In particular, an optoelectronic panel is known for controlling the absorption and reflection of light, containing substrates on which electrodes are applied, one of which is in the form of a transparent film and the other is reflective. Between the electrodes in a liquid medium submicron asymmetric dipole particles are contained (see US3841732, IPC G02F1 / 172).

An electro-optical device is also known, including a cell formed from opposite walls of the cell, a light modulating unit, including a suspension with asymmetric carbon fibrils dispersed in the liquid dispersion medium between the cell walls, and opposite electrodes associated with these cell walls for supplying an electric field to the suspension. Mentioned carbon fibrils have an average length of less than 200 nanometers and a diameter of less than 3 nanometers, while the length is at least 3 times the diameter (see CA 2375735, IPC G02F 1/17).

Despite the fact that the optical properties of cells and devices based on SPD are quite good, this technology has several disadvantages that limit its application.

1. Low speed switching from darker to more transparent state. The induced dipole moment is insufficient for the quick reaction of the particles to the applied voltage. The switching time from a dark state to a transparent state is from units to hundreds of milliseconds.

2. The switching time from transparent to opaque is seconds.
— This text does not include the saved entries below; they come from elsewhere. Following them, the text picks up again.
(* ===== verification/QueueFacts.v ===== *)
(** The queue under concurrency: every interleaving of offers, takes, drains,
    cancellations and shutdowns, as a labelled step relation over the lock
    sections and channel receives of Queue.v; its invariant, its order, and
    what a cancelled or woken waiter is told. *)

From S2P Require Import Prelude Queue.

Section Facts.
  Context {A : Type} `{Zero A}.
  #[local] Abbreviation Queue := (Queue A).
  #[local] Abbreviation store := (store A).

(** ** Waiters and their channels

    [parked] are registered with the queue, [closing] have been taken off it by
    a shutdown that has not closed them yet, [open] are the calls that have not
    returned. *)
Definition waiting_ok {T} (chans : gmap nat (Chan T)) (parked closing open : list nat)
    (next : nat) : Prop :=
  NoDup (parked ++ closing)
  /\ (forall id, id ∈ parked ++ closing -> id ∈ open)
  /\ (forall id, id ∈ open -> id < next /\ exists ch, chans !! id = Some ch
        /\ (id ∈ parked ++ closing -> ch = make_chan)
        /\ (id ∉ parked ++ closing -> settled ch)).

Definition returned (id : nat) (open : list nat) : list nat := filter (fun x => x <> id) open.

Section Waiting.
  Context {T : Type} (chans : gmap nat (Chan T)).

Lemma waiting_next parked closing open next :
  waiting_ok chans parked closing open next ->
  waiting_ok chans parked closing open (S next).
Proof.
  intros (? & ? & Hch). split_and!; try done. intros id Hid.
  destruct (Hch id Hid) as [? ?]. split; [lia|done].
Qed.
(* ===== verification/Rate.v ===== *)
(** Rate allowances and the in-process limiter ([effect/rate/rate.go],
    [memory.go]): the generic cell rate algorithm over [int64] durations. *)

From S2P Require Import Prelude Time.

Record Allowance : Type := MkAllowance { Name : string; Most : Z; Every : Duration }.

Definition IsStated (allowance : Allowance) : bool :=
  bool_decide (Name allowance <> EmptyString) && (0 <? Most allowance)%Z
  && (0 <? Every allowance)%Z.

Definition Spacing (allowance : Allowance) : Duration :=
  if negb (IsStated allowance) then 0%Z
  else duration_quot (Every allowance) (Most allowance).

Definition ErrUnstated : error :=
  MkError 301 "an allowance is a count and a period, under a name" [].
Definition ErrLimitExceeded : error :=
  MkError 302 "the queue is longer than this program will wait" [].

Record Fault : Type := MkFault { fault_Allowance : string; Err : option error }.

Definition Fault_Error (fault : Fault) : string :=
  let message := ("rate: " ++ fault_Allowance fault)%string in
  match Err fault with
  | Some err => (message ++ ": " ++ error_text err)%string
  | None => message
  end.

(** [nextArrival]: a missing name reads as the zero time. *)
Abbreviation MemoryLimiter := (gmap string Time).

Definition Turn (now : Time) (allowance : Allowance) (longest : Duration)
    (limiter : MemoryLimiter) : (Duration * option Fault) * MemoryLimiter :=
  if negb (IsStated allowance)
  then (0%Z, Some (MkFault (Name allowance) (Some ErrUnstated)), limiter)
  else
    let spacing := Spacing allowance in
    let nextArrival := default zero_time (limiter !! Name allowance) in
    let nextArrival := if time_Before nextArrival now then now else nextArrival in
    let tolerance := duration_mul (wrap64 (Most allowance - 1)) spacing in
    let wait := time_Sub (time_Add nextArrival (wrap64 (- tolerance))) now in
    let wait := if (wait <? 0)%Z then 0%Z else wait in
    if (0 <? longest)%Z && (longest <? wait)%Z
    then (wait, Some (MkFault (Name allowance) (Some ErrLimitExceeded)), limiter)
    else (wait, None, <[Name allowance := time_Add nextArrival spacing]> limiter).

(** ** Runs

    Callers ask for turns under one allowance at given instants, each with its
    own ceiling; the moments granted are the instants plus the waits. *)
Fixpoint grants (allowance : Allowance) (asks : list (Time * Duration)) (limiter : MemoryLimiter)
    : list Time :=
  match asks with
  | [] => []
  | (now, longest) :: rest =>
      match Turn now allowance longest limiter with
      | (wait, None, limiter) => time_Add now wait :: grants allowance rest limiter
      | (_, Some _, limiter) => grants allowance rest limiter
      end
  end.

Section Facts.

Definition allowance_ok (a : Allowance) : Prop :=
  IsStated a = true /\ is_int64 (Most a) /\ is_int64 (Every a).

Definition tolerance (a : Allowance) : Z := ((Most a - 1) * Spacing a)%Z.

Lemma IsStated_spec a :
  IsStated a = true -> Name a <> EmptyString /\ (0 < Most a)%Z /\ (0 < Every a)%Z.
Proof.
  unfold IsStated. rewrite !andb_true_iff. intros [[? ?] ?].
  by rewrite bool_decide_eq_true, !Z.ltb_lt in *.
Qed.

Lemma Spacing_spec a :
  allowance_ok a -> Spacing a = (Every a / Most a)%Z
  /\ (0 <= Spacing a)%Z /\ (Most a * Spacing a <= Every a)%Z.
Proof.
  intros (Hs & Hm & He). unfold Spacing. rewrite Hs; cbn [negb].
  destruct (IsStated_spec a Hs) as (_ & Hm0 & He0). unfold duration_quot.
  rewrite Z.quot_div_nonneg by lia.
  pose proof (Z.div_pos (Every a) (Most a)). pose proof (Z.mul_div_le (Every a) (Most a)).
  assert (Every a / Most a <= Every a)%Z by (apply Z.div_le_upper_bound; nia).
  rewrite wrap64_id; [|unfold is_int64, int64_min, int64_max in *; lia]. lia.
Qed.

Lemma tolerance_spec a :
  allowance_ok a ->
  duration_mul (wrap64 (Most a - 1)) (Spacing a) = tolerance a
  /\ wrap64 (- tolerance a) = (- tolerance a)%Z /\ (0 <= tolerance a < Every a)%Z.
Proof.
  intros Hok. destruct (Spacing_spec a Hok) as (_ & Hs0 & Hs). destruct Hok as (Hst & Hm & He).
  destruct (IsStated_spec a Hst) as (_ & Hm0 & He0). unfold tolerance, duration_mul.
  assert (0 <= (Most a - 1) * Spacing a < Every a)%Z by nia.
  unfold is_int64, int64_min, int64_max in *.
  rewrite (wrap64_id (Most a - 1)) by (unfold is_int64, int64_min, int64_max; lia).
  rewrite !wrap64_id by (unfold is_int64, int64_min, int64_max; lia). lia.
Qed.

(** When a limiter is within the range of durations of an instant. *)
Definition in_range (a : Allowance) (now : Time) (limiter : MemoryLimiter) : Prop :=
  (default zero_time (limiter !! Name a) - now <= int64_max)%Z.

(** The arrival a turn claims. *)
Definition arrival (a : Allowance) (now : Time) (limiter : MemoryLimiter) : Time :=
  Z.max now (default zero_time (limiter !! Name a)).

Lemma Turn_spec a now longest limiter :
  allowance_ok a -> in_range a now limiter ->
  let wait := Z.max 0 (arrival a now limiter - tolerance a - now) in
  Turn now a longest limiter
  = if (0 <? longest)%Z && (longest <? wait)%Z
    then (wait, Some (MkFault (Name a) (Some ErrLimitExceeded)), limiter)
    else (wait, None, <[Name a := (arrival a now limiter + Spacing a)%Z]> limiter).
Proof.
  intros Hok Hr wait. destruct (tolerance_spec a Hok) as (Ht & Hn & Hb).
  pose proof Hok as (Hs & Hm & He). unfold Turn. rewrite Hs, Ht, Hn; cbn [negb].
  unfold time_Before.
  assert ((if (default zero_time (limiter !! Name a) <? now)%Z then now
           else default zero_time (limiter !! Name a)) = arrival a now limiter) as ->.
  { unfold arrival. destruct (Z.ltb_spec (default zero_time (limiter !! Name a)) now); lia. }
  unfold time_Add. rewrite time_Sub_exact.
  - assert ((if (arrival a now limiter + - tolerance a - now <? 0)%Z then 0%Z
             else arrival a now limiter + - tolerance a - now)%Z = wait) as ->; [|done].
    unfold wait. destruct (Z.ltb_spec (arrival a now limiter + - tolerance a - now) 0); lia.
  - unfold in_range, is_int64, int64_min, int64_max, arrival in *. lia.
Qed.

(** Everything granted from here on is at or after the earliest moment the
    kept arrival allows, [k] turns later. *)
Definition not_before (a : Allowance) (limiter : MemoryLimiter) (k : Z) : Z :=
  (default zero_time (limiter !! Name a) + k * Spacing a - tolerance a)%Z.

(** Asks whose waits stay within the range of durations. *)
Fixpoint asks_in_range (a : Allowance) (asks : list (Time * Duration)) (limiter : MemoryLimiter)
    : Prop :=
  match asks with
  | [] => True
  | (now, longest) :: rest =>
      in_range a now limiter
      /\ asks_in_range a rest (snd (Turn now a longest limiter))
  end.

Lemma grants_not_before a asks limiter k g :
  allowance_ok a -> asks_in_range a asks limiter ->
  grants a asks limiter !! k = Some g -> (not_before a limiter (Z.of_nat k) <= g)%Z.
Proof.
  intros Hok. revert limiter k. induction asks as [|[now longest] asks IH]; intros limiter k; [done|].
  intros [Hr Hrest]. cbn [grants]. pose proof (Turn_spec a now longest limiter Hok Hr) as Ht.
  cbv zeta in Ht. rewrite Ht in *. destruct (_ && _).
  - cbn [snd] in Hrest. by apply IH.
  - cbn [snd] in Hrest. destruct k as [|k]; cbn [lookup list_lookup].
    + intros [= <-]. unfold not_before, time_Add, arrival. lia.
    + intros Hg. specialize (IH _ _ Hrest Hg). unfold not_before in *.
      rewrite lookup_insert_eq in IH. cbn [default from_option id] in IH.
      unfold arrival in IH. lia.
Qed.

Lemma grants_spacing a asks limiter j k gj gk :
  allowance_ok a -> asks_in_range a asks limiter ->
  grants a asks limiter !! j = Some gj -> grants a asks limiter !! k = Some gk -> j < k ->
  (gj + (Z.of_nat k - Z.of_nat j) * Spacing a - tolerance a <= gk)%Z.
Proof.
  intros Hok. revert limiter j k.
  induction asks as [|[now longest] asks IH]; intros limiter j k; [done|].
  intros [Hr Hrest]. cbn [grants]. pose proof (Turn_spec a now longest limiter Hok Hr) as Ht.
  cbv zeta in Ht. rewrite Ht in *. destruct (_ && _); cbn [snd] in Hrest.
  - by apply IH.
  - intros Hj Hk Hlt. destruct k as [|k]; [lia|]. cbn [lookup list_lookup] in Hk.
    destruct j as [|j]; cbn [lookup list_lookup] in Hj.
    + injection Hj as <-. pose proof (grants_not_before _ _ _ _ _ Hok Hrest Hk) as Hb.
      unfold not_before in Hb. rewrite lookup_insert_eq in Hb.
      cbn [default from_option id] in Hb. destruct (tolerance_spec a Hok) as (_ & _ & Htol).
      unfold time_Add, arrival in *. lia.
    + specialize (IH _ _ _ Hrest Hj Hk ltac:(lia)). lia.
Qed.

(** * Properties *)

(** C22. However callers interleave and whatever they are willing to wait, the
    turns granted under one allowance are spaced: any two of them, [d] turns
    apart, are at least [d - (Most - 1)] spacings apart. *)
Theorem turns_are_spaced (a : Allowance) (asks : list (Time * Duration))
    (limiter : MemoryLimiter) (j k : nat) (gj gk : Time) :
  allowance_ok a -> asks_in_range a asks limiter ->
  grants a asks limiter !! j = Some gj -> grants a asks limiter !! k = Some gk -> j < k ->
  (gj + (Z.of_nat k - Z.of_nat j - (Most a - 1)) * Spacing a <= gk)%Z.
Proof.
  intros Hok Hr Hj Hk Hlt. pose proof (grants_spacing a asks limiter j k gj gk Hok Hr Hj Hk Hlt).
  unfold tolerance in *. lia.
Qed.

(** A turn is all or nothing: a refusal names the allowance, reports a wait
    longer than the caller's ceiling and leaves the limiter exactly as it was;
    a grant waits no longer than a positive ceiling and moves only its own
    allowance along by one spacing; and no wait overflows. *)
Theorem Turn_reserves_or_refuses (a : Allowance) (now : Time) (longest : Duration)
    (limiter : MemoryLimiter) :
  allowance_ok a -> in_range a now limiter ->
  let '(wait, fault, limiter') := Turn now a longest limiter in
  (0 <= wait <= int64_max)%Z
  /\ match fault with
     | Some f => f = MkFault (Name a) (Some ErrLimitExceeded) /\ limiter' = limiter
                 /\ (0 < longest < wait)%Z
     | None => ((0 < longest)%Z -> (wait <= longest)%Z)
               /\ limiter' = <[Name a := (arrival a now limiter + Spacing a)%Z]> limiter
     end.
Proof.
  intros Hok Hr. pose proof (Turn_spec a now longest limiter Hok Hr) as Ht. cbv zeta in Ht.
  destruct (tolerance_spec a Hok) as (_ & _ & Htol).
  assert (Z.max 0 (arrival a now limiter - tolerance a - now) <= int64_max)%Z as Hw.
  { unfold in_range, arrival in *. unfold int64_max in *. lia. }
  rewrite Ht. destruct (_ && _) eqn:E; (split; [lia|]).
  - apply andb_true_iff in E as [?%Z.ltb_lt ?%Z.ltb_lt]. done.
  - split; [|done]. intros Hl. apply andb_false_iff in E as [?%Z.ltb_ge|?%Z.ltb_ge]; lia.
Qed.

(** The rate is not a ceiling on every window: with three turns a second,
    five callers are let through within the same second. *)
Theorem burst_exceeds_the_rate :
  let a := MkAllowance "service" 3 1000000000%Z in
  let granted := grants a (map (fun t => (t, 0%Z)) [10; 10; 10; 333333343; 666666676]%Z) ∅ in
  granted = [10; 10; 10; 333333343; 666666676]%Z
  /\ Forall (fun g => 10 <= g < 10 + Every a)%Z granted
  /\ (Most a < Z.of_nat (length granted))%Z.
Proof.
  intros a granted. assert (granted = [10; 10; 10; 333333343; 666666676]%Z) as Hg.
  { vm_compute. reflexivity. }
  rewrite Hg. split_and!; [done| |done]. by repeat constructor.
Qed.

End Facts.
This is due to the fact that the dimming of the cell occurs solely due to Brownian motion of the particles and is not controlled by the applied voltage.

Known electro-optical devices based on electronic ink E-ink. Electronic ink uses a suspension based on non-polar liquid with two types of particles (usually black and white particles) in a transparent suspension. Particles are processed in such a way that when they are placed in a suspension based on a non-polar liquid with the addition of chargers, the colored particles acquire opposite charges. Particles of different colors move in opposite directions when applying an electric field. Thus, with a voltage of one polarity, particles of the same color (for example, white) are deposited on one plate (for example, on the top), and black particles on the other (bottom). If you look from the upper plate, the cell will be white. When the polarity of the voltage changes, black particles are deposited on the upper plate, and white particles on the lower one. In this case, the cell will be dark on the side of the upper plate (see US 6113810, IPC G02F 1/167).

The main disadvantages of devices based on electronic ink are:

1. The relatively low level of light reflection (40-45% of the level of white paper), does not allow to have a full-color screen and limits their use as black and white electronic books. Even for a black-and-white screen, such a 45% reflection is not enough for comfortable reading in medium light conditions.

2. The inability to play video due to the long switching times. With a typical distance between the electrodes of the order of 40 μm, the time of motion of particles from one electrode to another (image formation time) is of the order of 0.5 seconds.

3. The technology does not allow the creation of devices that work on clearance, and is only applicable to devices that work on reflection.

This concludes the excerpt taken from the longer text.